Return all of the material exactly; no line may be dropped.

===== Given records

(** * Visible-region bounds of a map view: BoundsGenerator and
      StaticElevationRangeSource

    A shallow embedding of [@here/harp-mapview/lib/BoundsGenerator.ts] and of
    the static elevation range source, with the properties their
    specification states.

    Numbers.  Coordinates (degrees, metres, world units, NDC) are finite
    numbers and are modelled as rationals [Q], with exact arithmetic: rounding
    of binary64 is outside the model.  The two running extrema of
    [normalizeCoordinates] start at [Infinity] and [-Infinity]; they live in
    the type [number], which adds the infinities (and [NaN], so that its
    arithmetic is total) to the rationals.

    Imports.  The camera and the projection are values of two abstract types.
    Whatever the generator asks of them, of three.js, of [MapViewUtils] and of
    [@here/harp-geoutils] is a field of the record [Externals]: the generator
    is verified for every implementation of these functions. *)

From Stdlib Require Import QArith Lqa Lia List Bool Arith Permutation.
Import ListNotations.

Set Implicit Arguments.

Local Open Scope Q_scope.

(* ------------------------------------------------------------------ *)
(** ** Numbers *)

Definition Qltb (a b : Q) : bool :=
  match a ?= b with Lt => true | _ => false end.

Definition Qgtb (a b : Q) : bool := Qltb b a.

Definition Qeqb0 (a : Q) : bool := Qeq_bool a 0.

Module Number.

(** A JavaScript number whose finite values are exact rationals. *)
Inductive number : Type :=
| NaN
| NegInfinity
| Finite (q : Q)
| Infinity.

(** [a < b]; false as soon as one side is [NaN]. *)
Definition lt (a b : number) : bool :=
  match a, b with
  | NaN, _ | _, NaN => false
  | NegInfinity, NegInfinity => false
  | NegInfinity, _ => true
  | Finite _, NegInfinity => false
  | Finite p, Finite q => Qltb p q
  | Finite _, Infinity => true
  | Infinity, _ => false
  end.

(** [a >= b]; false as soon as one side is [NaN]. *)
Definition ge (a b : number) : bool :=
  match a, b with
  | NaN, _ | _, NaN => false
  | _, _ => negb (lt a b)
  end.

Definition add (a b : number) : number :=
  match a, b with
  | NaN, _ | _, NaN => NaN
  | Infinity, NegInfinity | NegInfinity, Infinity => NaN
  | Infinity, _ | _, Infinity => Infinity
  | NegInfinity, _ | _, NegInfinity => NegInfinity
  | Finite p, Finite q => Finite (p + q)
  end.

Definition neg (a : number) : number :=
  match a with
  | NaN => NaN
  | NegInfinity => Infinity
  | Finite p => Finite (- p)
  | Infinity => NegInfinity
  end.

Definition sub (a b : number) : number := add a (neg b).

(** [Math.min] and [Math.max] of two numbers. *)
Definition Math_min (a b : number) : number :=
  match a, b with
  | NaN, _ | _, NaN => NaN
  | _, _ => if lt b a then b else a
  end.

Definition Math_max (a b : number) : number :=
  match a, b with
  | NaN, _ | _, NaN => NaN
  | _, _ => if lt a b then b else a
  end.

End Number.
Import Number.

Coercion Finite : Q >-> number.

(* ------------------------------------------------------------------ *)
(** ** Data of three.js and of harp-geoutils *)

Record Vector3 : Type := vec3 { x : Q; y : Q; z : Q }.

(** [a.sub(b)] and [new Vector3().subVectors(a, b)]: both give [a - b]; the
    first stores it in [a]. *)
Definition subVectors (a b : Vector3) : Vector3 :=
  vec3 (x a - x b) (y a - y b) (z a - z b).

Definition addVectors (a b : Vector3) : Vector3 :=
  vec3 (x a + x b) (y a + y b) (z a + z b).

Definition multiplyScalar (a : Vector3) (s : Q) : Vector3 :=
  vec3 (x a * s) (y a * s) (z a * s).

Record Plane : Type := mkPlane { normal : Vector3; constant : Q }.

Record Sphere : Type := mkSphere { center : Vector3; radius : Q }.

Record Ray : Type := mkRay { origin : Vector3; direction : Vector3 }.

Record Line3 : Type := mkLine3 { line_start : Vector3; line_end : Vector3 }.

Record Box3 : Type := mkBox3 { box_min : Vector3; box_max : Vector3 }.

(** A frustum is made of six planes; [planes] is its array. *)
Record Frustum : Type :=
  mkFrustum { p0 : Plane; p1 : Plane; p2 : Plane; p3 : Plane; p4 : Plane; p5 : Plane }.

Definition planes (f : Frustum) : list Plane :=
  [p0 f; p1 f; p2 f; p3 f; p4 f; p5 f].

(** The argument [edge: Line3 | Ray] of [addFrustumIntersection]. *)
Inductive Edge : Type :=
| EdgeLine (l : Line3)
| EdgeRay (r : Ray).

Record GeoCoordinates : Type :=
  mkGeo { latitude : Q; longitude : Q; altitude : option Q }.

Definition set_longitude (c : GeoCoordinates) (l : Q) : GeoCoordinates :=
  mkGeo (latitude c) l (altitude c).

Definition set_altitude (c : GeoCoordinates) (a : Q) : GeoCoordinates :=
  mkGeo (latitude c) (longitude c) (Some a).

Inductive ProjectionType : Type := Planar | Spherical.

Definition ProjectionType_eqb (a b : ProjectionType) : bool :=
  match a, b with
  | Planar, Planar | Spherical, Spherical => true
  | _, _ => false
  end.

Record TileCorners : Type :=
  mkTileCorners { se : Vector3; sw : Vector3; ne : Vector3; nw : Vector3 }.

Record GeoPolygon : Type := mkGeoPolygon { coordinates : list GeoCoordinates }.

Inductive FarPlaneSide : Type := Bottom | Right | Top | Left.

(* ------------------------------------------------------------------ *)
(** ** What a call can end in *)

Inductive error : Type :=
| AssertionFailed   (* thrown by [assert] of harp-utils *)
| TypeError.        (* a property read on [undefined] *)

Inductive completion (A : Type) : Type :=
| Normal (a : A)
| Throw (e : error).

Arguments Normal {A} a.
Arguments Throw {A} e.

Definition bind {A B : Type} (c : completion A) (k : A -> completion B)
  : completion B :=
  match c with
  | Normal a => k a
  | Throw e => Throw e
  end.

Notation "x <- c ;; k" := (bind c (fun x => k))
  (at level 61, c at next level, right associativity).
Notation "c ;;; k" := (bind c (fun _ => k))
  (at level 61, right associativity).

(* ------------------------------------------------------------------ *)
(** ** The imported functions *)

Section Imports.

Variables Camera Projection : Type.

==========

**Written response**
(** * Visible-region bounds of a map view: BoundsGenerator and
      StaticElevationRangeSource

    A shallow embedding of [@here/harp-mapview/lib/BoundsGenerator.ts] and of
    the static elevation range source, with the properties their
    specification states.

    Numbers.  Coordinates (degrees, metres, world units, NDC) are finite
    numbers and are modelled as rationals [Q], with exact arithmetic: rounding
    of binary64 is outside the model.  The two running extrema of
    [normalizeCoordinates] start at [Infinity] and [-Infinity]; they live in
    the type [number], which adds the infinities (and [NaN], so that its
    arithmetic is total) to the rationals.

    Imports.  The camera and the projection are values of two abstract types.
    Whatever the generator asks of them, of three.js, of [MapViewUtils] and of
    [@here/harp-geoutils] is a field of the record [Externals]: the generator
    is verified for every implementation of these functions. *)

From Stdlib Require Import QArith Lqa Lia List Bool Arith Permutation.
Import ListNotations.

Set Implicit Arguments.

Local Open Scope Q_scope.

(* ------------------------------------------------------------------ *)
(** ** Numbers *)

Definition Qltb (a b : Q) : bool :=
  match a ?= b with Lt => true | _ => false end.

Definition Qgtb (a b : Q) : bool := Qltb b a.

Definition Qeqb0 (a : Q) : bool := Qeq_bool a 0.

Module Number.

(** A JavaScript number whose finite values are exact rationals. *)
Inductive number : Type :=
| NaN
| NegInfinity
| Finite (q : Q)
| Infinity.

(** [a < b]; false as soon as one side is [NaN]. *)
Definition lt (a b : number) : bool :=
  match a, b with
  | NaN, _ | _, NaN => false
  | NegInfinity, NegInfinity => false
  | NegInfinity, _ => true
  | Finite _, NegInfinity => false
  | Finite p, Finite q => Qltb p q
  | Finite _, Infinity => true
  | Infinity, _ => false
  end.

(** [a >= b]; false as soon as one side is [NaN]. *)
Definition ge (a b : number) : bool :=
  match a, b with
  | NaN, _ | _, NaN => false
  | _, _ => negb (lt a b)
  end.

Definition add (a b : number) : number :=
  match a, b with
  | NaN, _ | _, NaN => NaN
  | Infinity, NegInfinity | NegInfinity, Infinity => NaN
  | Infinity, _ | _, Infinity => Infinity
  | NegInfinity, _ | _, NegInfinity => NegInfinity
  | Finite p, Finite q => Finite (p + q)
  end.

Definition neg (a : number) : number :=
  match a with
  | NaN => NaN
  | NegInfinity => Infinity
  | Finite p => Finite (- p)
  | Infinity => NegInfinity
  end.

Definition sub (a b : number) : number := add a (neg b).

(** [Math.min] and [Math.max] of two numbers. *)
Definition Math_min (a b : number) : number :=
  match a, b with
  | NaN, _ | _, NaN => NaN
  | _, _ => if lt b a then b else a
  end.

Definition Math_max (a b : number) : number :=
  match a, b with
  | NaN, _ | _, NaN => NaN
  | _, _ => if lt a b then b else a
  end.

End Number.
Import Number.

Coercion Finite : Q >-> number.

(* ------------------------------------------------------------------ *)
(** ** Data of three.js and of harp-geoutils *)

Record Vector3 : Type := vec3 { x : Q; y : Q; z : Q }.

(** [a.sub(b)] and [new Vector3().subVectors(a, b)]: both give [a - b]; the
    first stores it in [a]. *)
Definition subVectors (a b : Vector3) : Vector3 :=
  vec3 (x a - x b) (y a - y b) (z a - z b).

Definition addVectors (a b : Vector3) : Vector3 :=
  vec3 (x a + x b) (y a + y b) (z a + z b).

Definition multiplyScalar (a : Vector3) (s : Q) : Vector3 :=
  vec3 (x a * s) (y a * s) (z a * s).

Record Plane : Type := mkPlane { normal : Vector3; constant : Q }.

Record Sphere : Type := mkSphere { center : Vector3; radius : Q }.

Record Ray : Type := mkRay { origin : Vector3; direction : Vector3 }.

Record Line3 : Type := mkLine3 { line_start : Vector3; line_end : Vector3 }.

Record Box3 : Type := mkBox3 { box_min : Vector3; box_max : Vector3 }.

(** A frustum is made of six planes; [planes] is its array. *)
Record Frustum : Type :=
  mkFrustum { p0 : Plane; p1 : Plane; p2 : Plane; p3 : Plane; p4 : Plane; p5 : Plane }.

Definition planes (f : Frustum) : list Plane :=
  [p0 f; p1 f; p2 f; p3 f; p4 f; p5 f].

(** The argument [edge: Line3 | Ray] of [addFrustumIntersection]. *)
Inductive Edge : Type :=
| EdgeLine (l : Line3)
| EdgeRay (r : Ray).

Record GeoCoordinates : Type :=
  mkGeo { latitude : Q; longitude : Q; altitude : option Q }.

Definition set_longitude (c : GeoCoordinates) (l : Q) : GeoCoordinates :=
  mkGeo (latitude c) l (altitude c).

Definition set_altitude (c : GeoCoordinates) (a : Q) : GeoCoordinates :=
  mkGeo (latitude c) (longitude c) (Some a).

Inductive ProjectionType : Type := Planar | Spherical.

Definition ProjectionType_eqb (a b : ProjectionType) : bool :=
  match a, b with
  | Planar, Planar | Spherical, Spherical => true
  | _, _ => false
  end.

Record TileCorners : Type :=
  mkTileCorners { se : Vector3; sw : Vector3; ne : Vector3; nw : Vector3 }.

Record GeoPolygon : Type := mkGeoPolygon { coordinates : list GeoCoordinates }.

Inductive FarPlaneSide : Type := Bottom | Right | Top | Left.

(* ------------------------------------------------------------------ *)
(** ** What a call can end in *)

Inductive error : Type :=
| AssertionFailed   (* thrown by [assert] of harp-utils *)
| TypeError.        (* a property read on [undefined] *)

Inductive completion (A : Type) : Type :=
| Normal (a : A)
| Throw (e : error).

Arguments Normal {A} a.
Arguments Throw {A} e.

Definition bind {A B : Type} (c : completion A) (k : A -> completion B)
  : completion B :=
  match c with
  | Normal a => k a
  | Throw e => Throw e
  end.

Notation "x <- c ;; k" := (bind c (fun x => k))
  (at level 61, c at next level, right associativity).
Notation "c ;;; k" := (bind c (fun _ => k))
  (at level 61, right associativity).

(* ------------------------------------------------------------------ *)
(** ** The imported functions *)

Section Imports.

Variables Camera Projection : Type.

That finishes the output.